As for the term “cleaning,” it doesn’t exist in the dental literature. Instead, we should be using the term “periodontal maintenance therapy,” which best describes what we understand to be a cleaning appointment. Periodontal maintenance therapy is a term from the literature that “refers to the continued patient care provided by members of the dental team to help a patient maintain periodontal health following the successful completion of nonsurgical or surgical periodontal therapy.”1 The operative words are “maintenance of health.” If a patient doesn’t have a healthy state and/or you have never successfully achieved a healthy state, then a patient does not require “periodontal maintenance therapy;” he or she requires “nonsurgical periodontal therapy.”

So, the easiest way to describe the difference between the need for a cleaning or NSPT to your patient, is: “A cleaning is for patients who have healthy tissues, and nonsurgical periodontal therapy is for patients who don’t have healthy tissues.” At this point, you can discuss with your patients what the parameters of health for their disease condition should be and based on their assessments where they are in comparison, plus what therapies will be needed to get them to health.

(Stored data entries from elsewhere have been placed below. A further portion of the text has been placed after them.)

(* ===== verification/TxEdge.v ===== *)
(** * Limits of the transaction pool

    What the code does at its edges: a duplicate costs a slot for ever, a block is checked by the hashes of its
    transactions and not by their signatures, and a block can be reported as good on the strength of a check made at a lower height. *)

From S2P Require Import Prelude Codec Merkle LedgerTypes Program Validation ValidationSpec LedgerExample TxPool TxPoolTheory Conc TxState TxServer TxWorker TxInv TxVerified TxExample.

(** ** Slots *)

Section Slots.
Context {K : Keypair} {HH : Hashes} {SL : SigLib} {G : GoRuntime} {LV : LedgerView}.

(** Runs that leave the pending list and the slots alone. *)
Definition keeps_slots {A} (p : prog Server A) : Prop :=
  forall s a s', run p s = Done (a, s') -> allPendingTxs s' = allPendingTxs s /\ slots s' = slots s.
Definition Configuration : ST ZeroCopySource Configuration :=
  do n <- DecodeVarUint; do c <- DecodeVarUint; do k <- DecodeVarUint; do l <- DecodeVarUint;
  do blockMsgDelay <- DecodeVarUint; do hashMsgDelay <- DecodeVarUint; do peerHandshakeTimeout <- DecodeVarUint;
  do maxBlockChangeView <- DecodeVarUint;
  do_ max_uint32 n "n larger than max of uint32"; do_ max_uint32 c "c larger than max of uint32";
  do_ max_uint32 k "k larger than max of uint32"; do_ max_uint32 l "l larger than max of uint32";
  do_ max_uint32 blockMsgDelay "blockMsgDelay larger than max of uint32";
  do_ max_uint32 hashMsgDelay "hashMsgDelay larger than max of uint32";
  do_ max_uint32 peerHandshakeTimeout "peerHandshakeTimeout larger than max of uint32";
  do_ max_uint32 maxBlockChangeView "maxBlockChangeView larger than max of uint32";
  st_ret (mkConfig (u32 n) (u32 c) (u32 k) (u32 l) (u32 blockMsgDelay) (u32 hashMsgDelay) (u32 peerHandshakeTimeout) (u32 maxBlockChangeView)).
Definition PreConfig : ST ZeroCopySource PreConfig :=
  do config <- Configuration; do setView <- uint32_var "setView larger than max of uint32";
  st_ret (mkPreConfig (Some config) setView).
Definition GlobalParam : ST ZeroCopySource GlobalParam :=
  do candidateFee <- DecodeVarUint; do minInitStake <- DecodeVarUint; do candidateNum <- DecodeVarUint; do posLimit <- DecodeVarUint;
  do a <- DecodeVarUint; do b <- DecodeVarUint; do yita <- DecodeVarUint; do penalty <- DecodeVarUint;
  do_ max_uint32 minInitStake "minInitStake larger than max of uint32";
  do_ max_uint32 candidateNum "candidateNum larger than max of uint32";
  do_ max_uint32 posLimit "posLimit larger than max of uint32"; do_ max_uint32 a "a larger than max of uint32";
  do_ max_uint32 b "b larger than max of uint32"; do_ max_uint32 yita "yita larger than max of uint32";
  do_ max_uint32 penalty "penalty larger than max of uint32";
  st_ret (mkGlobal candidateFee (u32 minInitStake) (u32 candidateNum) (u32 posLimit) (u32 a) (u32 b) (u32 yita) (u32 penalty)).
Definition GlobalParam2 : ST ZeroCopySource GlobalParam2 :=
  do minAuthorizePos <- DecodeVarUint; do candidateFeeSplitNum <- DecodeVarUint; do dappFee <- DecodeVarUint;
  do field2 <- DecodeVarBytes; do field3 <- DecodeVarBytes; do field4 <- DecodeVarBytes; do field5 <- DecodeVarBytes;
  do field6 <- DecodeVarBytes;
  do_ max_uint32 minAuthorizePos "minAuthorizePos larger than max of uint32";
  do_ max_uint32 candidateFeeSplitNum "candidateFeeSplitNum larger than max of uint32";
  do_ st_guard (negb (minAuthorizePos =? 0)) "globalParam2.MinAuthorizePos can not be 0";
  do_ st_guard (negb (100 <? dappFee)) "globalParam2.DappFee must <= 100";
  st_ret (mkGlobal2 (u32 minAuthorizePos) (u32 candidateFeeSplitNum) (u32 dappFee) field2 field3 field4 field5 field6).
(** The length of the curve is not tested here. *)
Definition SplitCurve : ST ZeroCopySource SplitCurve :=
  do n <- DecodeVarUint; do yi <- read_list (uint32_var "yi larger than max of uint32") n; st_ret (mkCurve yi).
Definition AddressParam : ST ZeroCopySource AddressParam := do address <- DecodeAddress; st_ret (mkAddressParam address).
Definition PeerNumberParam (e : gerror) : ST ZeroCopySource PeerNumberParam :=
  do peerPubkey <- DecodeString; do address <- DecodeAddress; do v <- uint32_var e; st_ret (mkPeerNumber peerPubkey address v).
Definition PromisePos : ST ZeroCopySource PromisePos :=
  do peerPubkey <- DecodeString; do promisePos <- DecodeVarUint; st_ret (mkPromise peerPubkey promisePos).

Although the term “cleaning” continues to be used by team members and patients alike, make sure the entire team understands the difference between the two terms and the best way to explain this difference to patients. Better yet, have the team delete the term “cleaning” from their vocabulary and switch to “periodontal maintenance,” and before long your patients will be referring to it the same way.


  1. Foundations of Periodontics for the Dental Hygienist, Enhanced 5th Edition, jill S. Gehrig, Daniel E. Shin and Donald E. Willmann.
  2. Lang NP, Bartold PM. Periodontal health. J Periodontol. 2018;89(Suppl 1): S9–S16.